> _YOUR ASSIGNMENT_:
If a line in the entries below contains "pbDestEnd", copy it.

Collected data entries:

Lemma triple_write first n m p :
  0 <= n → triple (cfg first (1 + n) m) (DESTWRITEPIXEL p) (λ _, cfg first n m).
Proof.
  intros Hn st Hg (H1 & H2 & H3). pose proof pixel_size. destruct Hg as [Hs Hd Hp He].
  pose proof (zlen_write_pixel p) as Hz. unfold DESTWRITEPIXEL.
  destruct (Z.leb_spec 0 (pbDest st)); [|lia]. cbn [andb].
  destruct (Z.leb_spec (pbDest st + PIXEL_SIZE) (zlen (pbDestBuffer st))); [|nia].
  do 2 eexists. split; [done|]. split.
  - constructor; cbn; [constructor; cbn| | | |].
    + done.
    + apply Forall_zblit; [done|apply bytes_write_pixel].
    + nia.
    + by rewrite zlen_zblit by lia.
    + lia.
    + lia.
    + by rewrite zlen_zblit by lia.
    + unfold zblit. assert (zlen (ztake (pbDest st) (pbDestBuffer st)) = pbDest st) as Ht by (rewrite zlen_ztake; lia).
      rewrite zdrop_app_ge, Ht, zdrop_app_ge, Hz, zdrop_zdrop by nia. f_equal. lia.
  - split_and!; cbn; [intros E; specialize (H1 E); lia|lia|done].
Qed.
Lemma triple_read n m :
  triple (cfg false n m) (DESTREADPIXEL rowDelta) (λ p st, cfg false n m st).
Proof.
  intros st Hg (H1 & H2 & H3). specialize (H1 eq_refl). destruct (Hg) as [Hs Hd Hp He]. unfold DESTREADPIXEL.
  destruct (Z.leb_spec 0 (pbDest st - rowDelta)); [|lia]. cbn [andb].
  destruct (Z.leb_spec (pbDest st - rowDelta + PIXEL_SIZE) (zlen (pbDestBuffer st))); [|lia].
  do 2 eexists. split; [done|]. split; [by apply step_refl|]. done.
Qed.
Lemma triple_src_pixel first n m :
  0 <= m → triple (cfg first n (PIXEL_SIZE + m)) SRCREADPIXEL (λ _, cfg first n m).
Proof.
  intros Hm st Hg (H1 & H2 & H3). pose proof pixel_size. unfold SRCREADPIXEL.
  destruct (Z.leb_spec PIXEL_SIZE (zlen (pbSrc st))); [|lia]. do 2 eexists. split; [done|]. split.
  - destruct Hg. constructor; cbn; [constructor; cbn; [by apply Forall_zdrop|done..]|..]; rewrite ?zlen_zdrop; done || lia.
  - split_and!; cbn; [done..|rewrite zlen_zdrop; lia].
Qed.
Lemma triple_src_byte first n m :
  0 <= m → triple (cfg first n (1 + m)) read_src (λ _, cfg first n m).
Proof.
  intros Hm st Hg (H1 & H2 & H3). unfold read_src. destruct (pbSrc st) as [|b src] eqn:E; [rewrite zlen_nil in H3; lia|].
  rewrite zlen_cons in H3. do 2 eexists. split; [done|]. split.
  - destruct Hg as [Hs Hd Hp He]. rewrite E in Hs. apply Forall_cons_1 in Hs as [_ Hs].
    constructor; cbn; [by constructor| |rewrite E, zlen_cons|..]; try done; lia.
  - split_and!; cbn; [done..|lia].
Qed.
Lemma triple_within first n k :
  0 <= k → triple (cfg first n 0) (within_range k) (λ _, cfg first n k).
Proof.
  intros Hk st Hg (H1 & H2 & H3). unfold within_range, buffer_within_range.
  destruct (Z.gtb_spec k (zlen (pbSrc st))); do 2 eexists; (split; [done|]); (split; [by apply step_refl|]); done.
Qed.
--
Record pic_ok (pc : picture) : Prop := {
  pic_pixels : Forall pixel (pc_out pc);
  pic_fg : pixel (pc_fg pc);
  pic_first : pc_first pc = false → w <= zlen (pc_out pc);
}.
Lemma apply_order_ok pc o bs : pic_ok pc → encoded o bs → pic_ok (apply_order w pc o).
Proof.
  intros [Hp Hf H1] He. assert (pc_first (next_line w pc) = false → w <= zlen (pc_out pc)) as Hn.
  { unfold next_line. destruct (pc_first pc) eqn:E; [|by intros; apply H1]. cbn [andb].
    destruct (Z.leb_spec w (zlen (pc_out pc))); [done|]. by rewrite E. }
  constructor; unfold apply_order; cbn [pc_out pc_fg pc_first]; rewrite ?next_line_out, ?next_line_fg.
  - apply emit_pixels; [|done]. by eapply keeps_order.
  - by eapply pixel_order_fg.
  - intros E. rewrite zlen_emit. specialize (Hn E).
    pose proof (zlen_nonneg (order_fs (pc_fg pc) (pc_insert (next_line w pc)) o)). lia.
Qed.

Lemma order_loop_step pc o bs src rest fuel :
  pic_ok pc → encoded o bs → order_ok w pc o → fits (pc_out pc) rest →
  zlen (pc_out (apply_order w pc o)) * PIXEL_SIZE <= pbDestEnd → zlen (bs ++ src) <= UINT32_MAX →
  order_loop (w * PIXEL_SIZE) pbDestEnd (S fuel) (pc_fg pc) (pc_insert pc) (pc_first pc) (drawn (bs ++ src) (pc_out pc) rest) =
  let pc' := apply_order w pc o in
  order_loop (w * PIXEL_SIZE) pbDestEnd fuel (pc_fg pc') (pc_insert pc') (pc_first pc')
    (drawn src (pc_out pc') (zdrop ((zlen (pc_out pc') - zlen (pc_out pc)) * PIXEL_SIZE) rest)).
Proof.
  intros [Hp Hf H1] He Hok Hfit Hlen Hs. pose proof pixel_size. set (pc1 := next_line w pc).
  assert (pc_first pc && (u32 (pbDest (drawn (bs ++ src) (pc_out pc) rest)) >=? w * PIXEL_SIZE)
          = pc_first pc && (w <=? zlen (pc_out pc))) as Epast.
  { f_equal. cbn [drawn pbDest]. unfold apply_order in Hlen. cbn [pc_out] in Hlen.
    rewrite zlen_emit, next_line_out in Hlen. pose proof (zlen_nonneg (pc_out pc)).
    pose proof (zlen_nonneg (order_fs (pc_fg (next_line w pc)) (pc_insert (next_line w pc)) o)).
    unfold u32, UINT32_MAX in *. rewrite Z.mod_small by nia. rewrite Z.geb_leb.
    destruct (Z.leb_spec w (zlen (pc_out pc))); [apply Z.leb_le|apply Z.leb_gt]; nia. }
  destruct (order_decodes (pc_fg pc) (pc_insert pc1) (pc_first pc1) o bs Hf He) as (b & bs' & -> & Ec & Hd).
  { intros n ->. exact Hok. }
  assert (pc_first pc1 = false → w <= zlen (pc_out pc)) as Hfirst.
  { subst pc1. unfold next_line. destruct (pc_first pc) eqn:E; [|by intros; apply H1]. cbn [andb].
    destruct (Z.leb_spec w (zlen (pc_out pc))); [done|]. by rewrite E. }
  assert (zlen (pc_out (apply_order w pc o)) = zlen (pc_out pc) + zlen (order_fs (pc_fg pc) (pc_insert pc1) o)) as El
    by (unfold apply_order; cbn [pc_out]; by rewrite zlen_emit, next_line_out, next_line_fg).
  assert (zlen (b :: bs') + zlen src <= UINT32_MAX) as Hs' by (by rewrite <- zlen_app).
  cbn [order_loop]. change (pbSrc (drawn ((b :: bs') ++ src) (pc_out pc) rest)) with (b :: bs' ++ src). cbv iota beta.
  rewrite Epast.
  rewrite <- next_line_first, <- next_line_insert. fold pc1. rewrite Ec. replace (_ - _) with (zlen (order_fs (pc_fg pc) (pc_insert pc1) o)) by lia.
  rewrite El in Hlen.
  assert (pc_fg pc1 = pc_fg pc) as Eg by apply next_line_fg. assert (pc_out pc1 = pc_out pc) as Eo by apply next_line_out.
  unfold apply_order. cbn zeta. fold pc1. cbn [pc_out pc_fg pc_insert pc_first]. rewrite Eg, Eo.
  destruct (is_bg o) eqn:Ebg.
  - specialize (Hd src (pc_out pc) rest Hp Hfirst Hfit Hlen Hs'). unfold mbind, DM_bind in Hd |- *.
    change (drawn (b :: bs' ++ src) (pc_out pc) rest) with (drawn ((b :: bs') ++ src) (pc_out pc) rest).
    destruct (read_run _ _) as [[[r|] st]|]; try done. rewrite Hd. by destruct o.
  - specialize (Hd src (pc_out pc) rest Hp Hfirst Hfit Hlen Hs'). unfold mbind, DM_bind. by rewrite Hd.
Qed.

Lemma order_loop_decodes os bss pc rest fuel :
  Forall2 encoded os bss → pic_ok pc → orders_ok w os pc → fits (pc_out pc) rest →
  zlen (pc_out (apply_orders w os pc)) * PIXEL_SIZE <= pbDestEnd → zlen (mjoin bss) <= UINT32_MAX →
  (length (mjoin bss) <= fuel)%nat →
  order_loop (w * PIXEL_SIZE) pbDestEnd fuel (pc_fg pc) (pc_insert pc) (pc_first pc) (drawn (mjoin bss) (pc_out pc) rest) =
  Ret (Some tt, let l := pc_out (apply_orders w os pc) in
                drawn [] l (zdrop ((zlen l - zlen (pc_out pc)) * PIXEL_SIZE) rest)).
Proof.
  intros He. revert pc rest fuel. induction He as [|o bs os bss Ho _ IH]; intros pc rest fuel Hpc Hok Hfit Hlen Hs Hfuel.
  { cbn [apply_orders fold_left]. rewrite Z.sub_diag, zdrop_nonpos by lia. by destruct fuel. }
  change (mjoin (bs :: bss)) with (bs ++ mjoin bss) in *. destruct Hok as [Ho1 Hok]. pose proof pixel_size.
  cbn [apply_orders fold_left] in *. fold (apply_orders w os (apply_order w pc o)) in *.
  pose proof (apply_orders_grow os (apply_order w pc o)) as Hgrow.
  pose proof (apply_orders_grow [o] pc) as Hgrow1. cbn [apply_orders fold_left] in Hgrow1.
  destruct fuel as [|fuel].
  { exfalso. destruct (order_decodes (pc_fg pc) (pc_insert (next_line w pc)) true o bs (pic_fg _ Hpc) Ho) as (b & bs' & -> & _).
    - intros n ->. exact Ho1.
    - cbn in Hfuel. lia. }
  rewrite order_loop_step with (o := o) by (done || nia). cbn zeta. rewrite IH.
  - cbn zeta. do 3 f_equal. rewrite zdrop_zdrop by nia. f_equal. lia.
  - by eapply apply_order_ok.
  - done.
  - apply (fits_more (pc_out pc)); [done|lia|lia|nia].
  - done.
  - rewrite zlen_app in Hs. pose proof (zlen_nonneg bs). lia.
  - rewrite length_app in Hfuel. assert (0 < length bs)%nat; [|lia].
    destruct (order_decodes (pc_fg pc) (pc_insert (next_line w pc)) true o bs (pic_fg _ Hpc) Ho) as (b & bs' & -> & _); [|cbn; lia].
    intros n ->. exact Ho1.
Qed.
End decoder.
...
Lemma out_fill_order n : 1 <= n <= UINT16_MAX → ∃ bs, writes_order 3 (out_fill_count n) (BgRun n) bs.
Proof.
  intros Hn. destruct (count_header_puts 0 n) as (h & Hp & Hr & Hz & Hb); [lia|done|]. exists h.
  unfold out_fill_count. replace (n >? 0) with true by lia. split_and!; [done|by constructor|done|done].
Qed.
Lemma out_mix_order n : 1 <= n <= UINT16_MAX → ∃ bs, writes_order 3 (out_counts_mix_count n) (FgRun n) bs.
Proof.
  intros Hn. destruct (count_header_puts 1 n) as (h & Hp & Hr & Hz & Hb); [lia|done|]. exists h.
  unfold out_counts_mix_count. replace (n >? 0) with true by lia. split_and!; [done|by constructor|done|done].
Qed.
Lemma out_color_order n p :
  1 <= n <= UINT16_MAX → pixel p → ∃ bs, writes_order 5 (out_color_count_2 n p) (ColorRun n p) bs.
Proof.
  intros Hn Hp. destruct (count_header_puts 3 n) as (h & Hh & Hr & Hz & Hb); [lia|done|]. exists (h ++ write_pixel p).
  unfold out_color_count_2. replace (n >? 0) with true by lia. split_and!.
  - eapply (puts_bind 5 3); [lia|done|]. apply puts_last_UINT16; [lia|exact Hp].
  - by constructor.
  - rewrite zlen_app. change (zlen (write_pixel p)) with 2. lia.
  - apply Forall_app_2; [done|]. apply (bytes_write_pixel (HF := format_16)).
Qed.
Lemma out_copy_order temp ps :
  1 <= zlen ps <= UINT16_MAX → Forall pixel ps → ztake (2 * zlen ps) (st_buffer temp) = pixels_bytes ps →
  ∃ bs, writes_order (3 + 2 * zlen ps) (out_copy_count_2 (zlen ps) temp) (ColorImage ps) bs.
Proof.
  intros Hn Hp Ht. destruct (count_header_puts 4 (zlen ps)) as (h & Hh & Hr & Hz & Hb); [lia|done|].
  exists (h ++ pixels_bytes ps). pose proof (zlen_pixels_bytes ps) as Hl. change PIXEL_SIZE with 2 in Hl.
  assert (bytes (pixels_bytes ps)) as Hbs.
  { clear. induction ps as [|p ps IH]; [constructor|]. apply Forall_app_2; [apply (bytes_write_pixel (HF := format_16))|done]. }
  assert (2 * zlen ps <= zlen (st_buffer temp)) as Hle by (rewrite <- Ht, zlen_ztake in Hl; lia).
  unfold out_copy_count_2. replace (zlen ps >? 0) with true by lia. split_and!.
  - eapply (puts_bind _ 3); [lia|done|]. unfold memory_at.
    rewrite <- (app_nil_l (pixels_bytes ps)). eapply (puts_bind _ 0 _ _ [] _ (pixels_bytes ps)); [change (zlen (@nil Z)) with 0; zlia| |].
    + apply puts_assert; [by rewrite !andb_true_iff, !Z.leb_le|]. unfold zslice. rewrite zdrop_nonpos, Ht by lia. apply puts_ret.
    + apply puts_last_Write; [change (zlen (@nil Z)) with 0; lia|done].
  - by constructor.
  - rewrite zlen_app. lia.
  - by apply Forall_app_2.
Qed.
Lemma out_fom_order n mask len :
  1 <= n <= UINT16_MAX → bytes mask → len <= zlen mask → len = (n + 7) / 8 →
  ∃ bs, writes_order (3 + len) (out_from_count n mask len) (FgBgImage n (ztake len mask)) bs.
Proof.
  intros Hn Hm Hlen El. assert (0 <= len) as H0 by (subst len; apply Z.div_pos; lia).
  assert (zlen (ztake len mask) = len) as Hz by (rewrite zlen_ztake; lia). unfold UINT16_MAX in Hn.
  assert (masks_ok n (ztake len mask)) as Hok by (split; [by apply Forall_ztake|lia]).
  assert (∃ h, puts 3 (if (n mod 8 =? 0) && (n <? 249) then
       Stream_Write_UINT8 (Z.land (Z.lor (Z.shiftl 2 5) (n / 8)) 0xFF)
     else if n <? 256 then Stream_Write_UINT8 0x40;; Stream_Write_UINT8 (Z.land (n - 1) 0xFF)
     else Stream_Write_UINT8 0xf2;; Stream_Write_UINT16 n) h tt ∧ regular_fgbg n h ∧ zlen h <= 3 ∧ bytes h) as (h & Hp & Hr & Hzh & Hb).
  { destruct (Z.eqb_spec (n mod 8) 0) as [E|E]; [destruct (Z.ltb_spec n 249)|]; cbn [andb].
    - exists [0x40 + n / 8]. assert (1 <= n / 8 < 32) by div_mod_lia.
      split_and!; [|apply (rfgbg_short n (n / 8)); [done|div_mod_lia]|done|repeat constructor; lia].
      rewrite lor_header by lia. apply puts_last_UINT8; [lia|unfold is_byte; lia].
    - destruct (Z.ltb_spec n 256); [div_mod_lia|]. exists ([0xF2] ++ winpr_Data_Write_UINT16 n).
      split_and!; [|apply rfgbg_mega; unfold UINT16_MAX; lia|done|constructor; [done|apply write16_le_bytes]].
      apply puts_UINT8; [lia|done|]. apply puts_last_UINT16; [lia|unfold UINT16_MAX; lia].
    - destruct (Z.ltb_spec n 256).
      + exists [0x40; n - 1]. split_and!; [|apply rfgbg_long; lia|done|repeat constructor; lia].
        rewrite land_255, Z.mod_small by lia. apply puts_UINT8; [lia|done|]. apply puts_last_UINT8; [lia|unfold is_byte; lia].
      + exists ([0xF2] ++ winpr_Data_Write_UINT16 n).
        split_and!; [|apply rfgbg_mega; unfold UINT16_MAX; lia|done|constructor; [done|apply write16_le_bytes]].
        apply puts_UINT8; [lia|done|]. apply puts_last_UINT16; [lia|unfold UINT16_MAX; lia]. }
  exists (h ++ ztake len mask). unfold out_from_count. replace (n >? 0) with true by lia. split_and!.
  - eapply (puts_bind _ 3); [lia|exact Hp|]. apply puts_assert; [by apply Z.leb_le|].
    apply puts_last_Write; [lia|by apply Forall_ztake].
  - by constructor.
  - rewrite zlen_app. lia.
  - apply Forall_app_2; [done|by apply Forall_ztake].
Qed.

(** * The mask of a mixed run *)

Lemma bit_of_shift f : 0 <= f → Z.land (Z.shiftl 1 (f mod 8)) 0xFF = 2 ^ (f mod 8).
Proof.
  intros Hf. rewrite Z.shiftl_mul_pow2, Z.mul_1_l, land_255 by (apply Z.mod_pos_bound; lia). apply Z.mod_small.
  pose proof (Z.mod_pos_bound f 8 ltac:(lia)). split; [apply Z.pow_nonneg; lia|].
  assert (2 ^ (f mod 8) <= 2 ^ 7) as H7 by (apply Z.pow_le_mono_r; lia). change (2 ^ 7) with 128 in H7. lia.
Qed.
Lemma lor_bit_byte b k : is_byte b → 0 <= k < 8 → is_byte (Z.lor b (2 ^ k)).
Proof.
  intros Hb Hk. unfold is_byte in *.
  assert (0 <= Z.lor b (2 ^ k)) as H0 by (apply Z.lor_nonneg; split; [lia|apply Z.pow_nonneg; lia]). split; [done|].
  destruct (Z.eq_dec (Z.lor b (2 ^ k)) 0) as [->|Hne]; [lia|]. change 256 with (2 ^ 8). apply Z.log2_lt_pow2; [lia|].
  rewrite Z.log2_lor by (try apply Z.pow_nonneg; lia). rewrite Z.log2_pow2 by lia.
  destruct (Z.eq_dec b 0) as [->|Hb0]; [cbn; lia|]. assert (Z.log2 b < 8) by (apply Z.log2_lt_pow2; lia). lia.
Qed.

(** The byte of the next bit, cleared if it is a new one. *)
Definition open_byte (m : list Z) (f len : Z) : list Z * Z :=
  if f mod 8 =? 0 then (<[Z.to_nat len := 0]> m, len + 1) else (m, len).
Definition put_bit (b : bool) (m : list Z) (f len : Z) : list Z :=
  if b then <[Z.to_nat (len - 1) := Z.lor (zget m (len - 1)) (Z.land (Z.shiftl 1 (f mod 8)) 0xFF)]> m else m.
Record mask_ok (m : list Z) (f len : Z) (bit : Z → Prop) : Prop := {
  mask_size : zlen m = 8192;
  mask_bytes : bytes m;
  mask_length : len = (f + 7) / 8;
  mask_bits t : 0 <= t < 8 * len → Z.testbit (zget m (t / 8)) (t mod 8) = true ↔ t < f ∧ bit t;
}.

> _WRITTEN ANSWER_:
  zlen (pc_out (apply_order w pc o)) * PIXEL_SIZE <= pbDestEnd → zlen (bs ++ src) <= UINT32_MAX →
  order_loop (w * PIXEL_SIZE) pbDestEnd (S fuel) (pc_fg pc) (pc_insert pc) (pc_first pc) (drawn (bs ++ src) (pc_out pc) rest) =
  order_loop (w * PIXEL_SIZE) pbDestEnd fuel (pc_fg pc') (pc_insert pc') (pc_first pc')
  zlen (pc_out (apply_orders w os pc)) * PIXEL_SIZE <= pbDestEnd → zlen (mjoin bss) <= UINT32_MAX →
  order_loop (w * PIXEL_SIZE) pbDestEnd fuel (pc_fg pc) (pc_insert pc) (pc_first pc) (drawn (mjoin bss) (pc_out pc) rest) =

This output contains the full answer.